В ту пору войска Роммеля готовились к высадке в Африке, где, как известно, всегда процветали всякие лихорадки. Тема беседы, естественно, перекинулась с войны на малярию, и Конти осторожно пожурил старика за медлительность в работе на пользу фатерланду. Светоч отвечал, как в таких случаях положено, что и рад бы всей душой, да, дескать, и кролик нынче не тот пошёл, да и морские свинки кусаются. Тогда-то Конти и предложил учёному поработать на заключённых в германских концентрационных лагерях, из которых добрый десяток успел к тому времени прославиться в качестве филиалов ада на земле. И хотя старику скоро надлежало, как говорится, представать перед судом божиим, он согласился. Изуверская рациональность предложения была налицо: при такой постановке дела германская наука не только не тратилась на покупку подопытных животных, но и сама сокращала государственные расходы на содержание и кормёжку военнопленных.

Очередная научная конференция состоялась в Эйдткунене два месяца спустя, с участием доктора Гравитца, начальника медицинской службы войск СС, и Гиммлера, уже решившего профильтровать человечество через свои лагери уничтожения. Этот самый чёрный человек всех времён и народов предложил Шиллингу на выбор любой лагерь Германии. Светоч выбрал Дахау. Там и климат мягче, и глушь, и местность вокруг университетская, и недалеко до Нюрнберга, где ещё сохранялась в пытальной камере знаменитая «железная дева», этакий футляр с ножами, куда в старые времена сажали еретиков на просушку. Словом, к февралю следующего года здесь за колючей проволокой обосновался «малярийный институт» Шиллинга с лабораторией и бараком на сто одну койку, причём последняя представляла собой длинную чугунную решётку, ловко входившую в неотъемлемую при таком хозяйстве печь; когда кандидатов было несколько, кому-то приходилось ждать… Вот и повержено на земь поганое идолище фашизма, а всё ещё не можем мы вздохнуть в полную грудь; это оттого, что ещё до сегодня мы дышим частицами пепла и воплями жертв, растворёнными в воздухе Европы!

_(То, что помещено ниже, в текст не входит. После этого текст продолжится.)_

Lemma addPointsTo_records_witness :
  (1%N, 4) ∈ default ∅ (Generic.pointsTo
     (Generic.addPointsTo 8 (1%N, 4) (Generic.newMemoryObj (Some 5%N) 0)).2 !! 8).
Proof.
  refine (proj1 (proj2 (addPointsTo_records 8 (1%N, 4)
                          (Generic.newMemoryObj (Some 5%N) 0) _))).
  reflexivity.
Defined.

(** X5: [setUnknown] returns true exactly on an object that was not
    unknown; after it the object is unknown, its map is empty unless
    it was unknown already, every [addPointsTo] is refused without a
    change, and a second [setUnknown] returns false without a change. *)
Theorem setUnknown_closes (m : Generic.MemoryObj) (off : Z) (ptr : N * Z) :
  let u := (Generic.setUnknown m).2 in
  (Generic.setUnknown m).1 = negb (Generic.isUnknown m)
  ∧ Generic.isUnknown u = true
  ∧ (Generic.isUnknown m = false → Generic.pointsTo u = ∅)
  ∧ Generic.addPointsTo off ptr u = (false, u)
  ∧ Generic.setUnknown u = (false, u).
Proof.
  unfold Generic.setUnknown, Generic.addPointsTo.
  destruct (Generic.isUnknown m) eqn:Hm; cbn [fst snd negb].
  - rewrite Hm. done.
  - unfold Generic.isUnknown. cbn [Generic.node Generic.pointsTo].
    rewrite bool_decide_eq_true_2 by done. done.
Qed.

Lemma setUnknown_closes_witness :
  Generic.pointsTo
    (Generic.setUnknown
       (Generic.addPointsTo 8 (1%N, 4) (Generic.newMemoryObj (Some 5%N) 0)).2).2
  = ∅.
Proof.
  refine (proj1 (proj2 (proj2 (setUnknown_closes
            (Generic.addPointsTo 8 (1%N, 4) (Generic.newMemoryObj (Some 5%N) 0)).2
            0 (0%N, 0)))) _).
  reflexivity.
Defined.

(** ** Removing from a points-to set *)

(** X6: [remove(p)] returns whether [p] was in the set; when it was
    not, the set is left as it is, and in either case [p] is not in the
    set afterwards. *)
Theorem remove_returns_presence (p : N * Z) (s : S.t) (t : S.IdTable) :
  let r := S.remove p s t in
  r.1.1 = S.result (S.pointsTo p s) t
  ∧ (r.1.1 = false → r.1.2 = s)
  ∧ S.result (S.pointsTo p r.1.2) r.2 = false.
Proof.
  intros r. subst r. rewrite remove_eq. cbn [fst snd].
  rewrite !pointsTo_result.
  replace (idOf p.1 (if S.isOffsetValid p.2 then reg p.1 t else t))
    with (idOf p.1 t) by (destruct (S.isOffsetValid p.2); by rewrite ?idOf_reg).
  unfold remove_at, pointsTo_at.
  destruct (S.isOffsetValid p.2); cbn [fst snd S.pointers S.largePointers].
  - split; [done|]. split; [|apply get_false; set_solver].
    intros Hg%get_false. apply set_eq_mk; [set_solver|done].
  - split; [done|]. split; [|apply bool_decide_eq_false; set_solver].
    intros Hg%bool_decide_eq_false. apply set_eq_mk; [done|set_solver].
Qed.

Lemma remove_returns_presence_witness :
  (S.remove (exT, 5) exThree.1.2 exThree.2).1.2 = exThree.1.2.
Proof.
  refine (proj1 (proj2 (remove_returns_presence (exT, 5) exThree.1.2 exThree.2))
            _).
  vm_compute. reflexivity.
Defined.

Lemma foldl_unset_changed l c b :
  NoDup l →
  (foldl (λ '(changed, b) i,
            let '(r, b') := SparseBitvector.unset i b in (changed || r, b'))
         (c, b) l).1
  = c || existsb (λ i, SparseBitvector.get i b) l.
Proof.
  intros Hnd. revert c b. induction Hnd as [|x l Hx Hnd IH]; intros c b; simpl.
  { by rewrite orb_false_r. }
  rewrite IH, <- orb_assoc. f_equal. f_equal.
  apply eq_true_iff_eq. rewrite !existsb_exists.
  split; intros (y & Hy & Hg); exists y; (split; [done|]);
    apply get_true; apply get_true in Hg; apply list_elem_of_In in Hy;
    set_solver.
Qed.

Lemma existsb_elements_set `{Countable A} (f : A → bool) (X : gset A) :
  existsb f (elements X) = true ↔ ∃ x, x ∈ X ∧ f x = true.
Proof.
  rewrite existsb_exists. split; intros (x & Hin & Hf); exists x.
  - split; [|done]. apply elem_of_elements. by apply list_elem_of_In.
  - split; [|done]. apply list_elem_of_In. by apply elem_of_elements.
Qed.

(** X7: [removeAny(target)] returns what [pointsToTarget(target)]
    answered before the call, and [pointsToTarget(target)] is false
    after it. *)
Theorem removeAny_returns_pointsToTarget (T : N) (s : S.t) (t : S.IdTable) :
  (S.removeAny T s t).1.1 = S.result (S.pointsToTarget T s) t
  ∧ S.result (S.pointsToTarget T (S.removeAny T s t).1.2) (S.removeAny T s t).2
    = false.
Proof.
  unfold S.result, S.removeAny, S.pointsToTarget, S.getNodePosition.
  unfold S.bind, S.ret. rewrite getNodeID_eq. fold (posOf (idOf T t)).
  set (pos := posOf (idOf T t)).
  pose proof (foldl_unset_changed
                (seqZ pos (wrap64 (pos + 64) - pos)) false (S.pointers s)
                (NoDup_seqZ _ _)) as Hc.
  pose proof (foldl_unset (seqZ pos (wrap64 (pos + 64) - pos)) false
                (S.pointers s)) as Hb.
  unfold S.unsetFrom.
  destruct (foldl _ _ _) as [c b] eqn:Hf. cbn [fst snd] in *.
  rewrite getNodeID_eq, idOf_reg. fold (posOf (idOf T t)). fold pos.
  cbn [fst snd S.pointers S.largePointers]. split.
  - rewrite Hc. simpl. f_equal. apply eq_true_iff_eq.
    rewrite existsb_elements_set, bool_decide_eq_true. split.
    + intros Hne. apply set_choose_L in Hne as [x Hx].
      apply elem_of_filter in Hx as [Hx1 Hx2]. exists x.
      split; [done|by apply bool_decide_eq_true].
    + intros (x & Hx & Hf2%bool_decide_eq_true) Hempty.
      assert (x ∈ filter (λ p : N * Z, p.1 = T) (S.largePointers s)) as Hin
        by (by apply elem_of_filter).
      rewrite Hempty in Hin. by apply not_elem_of_empty in Hin.
  - apply orb_false_iff. split; apply not_true_is_false.
    + rewrite existsb_exists. intros (x & Hx & Hg%get_true).
      rewrite Hb in Hg. apply list_elem_of_In in Hx.
      apply elem_of_difference in Hg as [_ Hg]. apply Hg.
      by apply elem_of_list_to_set.
    + rewrite existsb_elements_set.
      intros (x & Hx & Hf2%bool_decide_eq_true).
      apply elem_of_filter in Hx as [Hx _]. done.
Qed.

(** ** The union of two points-to sets *)

(** X8: after [A.add(B)] a pointer is in [A] exactly when it was in [A]
    or is in [B]; the call returns true exactly when [A] changed. *)
Theorem addSet_is_union (B A : S.t) (p : N * Z) (t : S.IdTable) :
  S.result (S.pointsTo p (S.addSet B A).2) t
  = S.result (S.pointsTo p A) t || S.result (S.pointsTo p B) t
  ∧ ((S.addSet B A).1 = true ↔ (S.addSet B A).2 ≠ A).
Proof.
  unfold S.addSet, SparseBitvector.set_all. cbn [fst snd]. split.
  - rewrite !pointsTo_result. unfold pointsTo_at.
    cbn [S.pointers S.largePointers].
    destruct (S.isOffsetValid p.2); apply eq_true_iff_eq;
      rewrite orb_true_iff, ?get_true, ?bool_decide_eq_true; set_solver.
  - rewrite orb_true_iff, !bool_decide_eq_true. split.
    + intros Hor Heq. apply (f_equal S.pointers) in Heq as Hp.
      apply (f_equal S.largePointers) in Heq as Hl. cbn in Hp, Hl.
      destruct Hor as [Hn|Hn]; apply Hn; set_solver.
    + intros Hne.
      destruct (decide (S.pointers B ⊆ S.pointers A)) as [Hp|Hp]; [|by left].
      destruct (decide (S.largePointers B ⊆ S.largePointers A)) as [Hl|Hl];
        [|by right].
      exfalso. apply Hne. apply set_eq_mk; set_solver.
Qed.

…Сюда отбирались лишь наиболее жизнеспособные человеческие экземпляры. В первой же тысяче, подвергнутой различным «научным» манипуляциям Шиллинга, шестьсот было наших, русских. У них не было фамилий, их различали лишь по номерам да по симптомам привитой болезни. Они в огненном бреду выгибались на койках, грызли почернелые от зноя губы, звали на помощь маму, бога и тебя, Красная Армия… а между них похаживал старенький доктор Клаус в белом халате и подпрыскивал свое зелье в тех, кто имел ещё в себе силу выглянуть, как из пылающего дома, на этого факельщика со шприцем. Две полуобезьяны, избранные по признаку уродства из числа жертв, прислуживали ему при этой бесстыдной казни; их делом было — взять в ремни, ввести фенол в вены агонирующих и оттащить готовую продукцию к печке.

Из многих безымённых тысяч, протёртых через это смертное сито, уцелел лишь один — некий Михайловский, католический священник из Польши. И так недалеко от этого места до древнего ватиканского дворца и роскошной площади с незамерзающим фонтаном, что уж, наверное, побывал там Михайловский, порассказал земному наместнику бога, что натворил наместник дьявола на земле за время его немощного старческого сна. Нам неизвестно, что ответил своему духовному чаду великий старец в тиаре: плакал ли гневными слезами пророка о мерзостях германской Иезавели, отлучал ли от лона церкви фашистских негодяев, как мы отлучаем их нынче от всечеловеческой семьи, или телеграфно потребовал себе слова на нюрнбергском трибунале, чтоб выступить истцом Совести от имени безвинных и неотмщённых мучеников. А надо бы, надо бы, ибо даже страдания святых Агнес и Цецилий представляются лёгкими факирскими упражнениями в сравнении с муками польских и русских девушек, подвешенных за ноги для искусственного оплодотворения. Но безмолвствует Ватикан, и стража с алебардами молчит у Ватикана.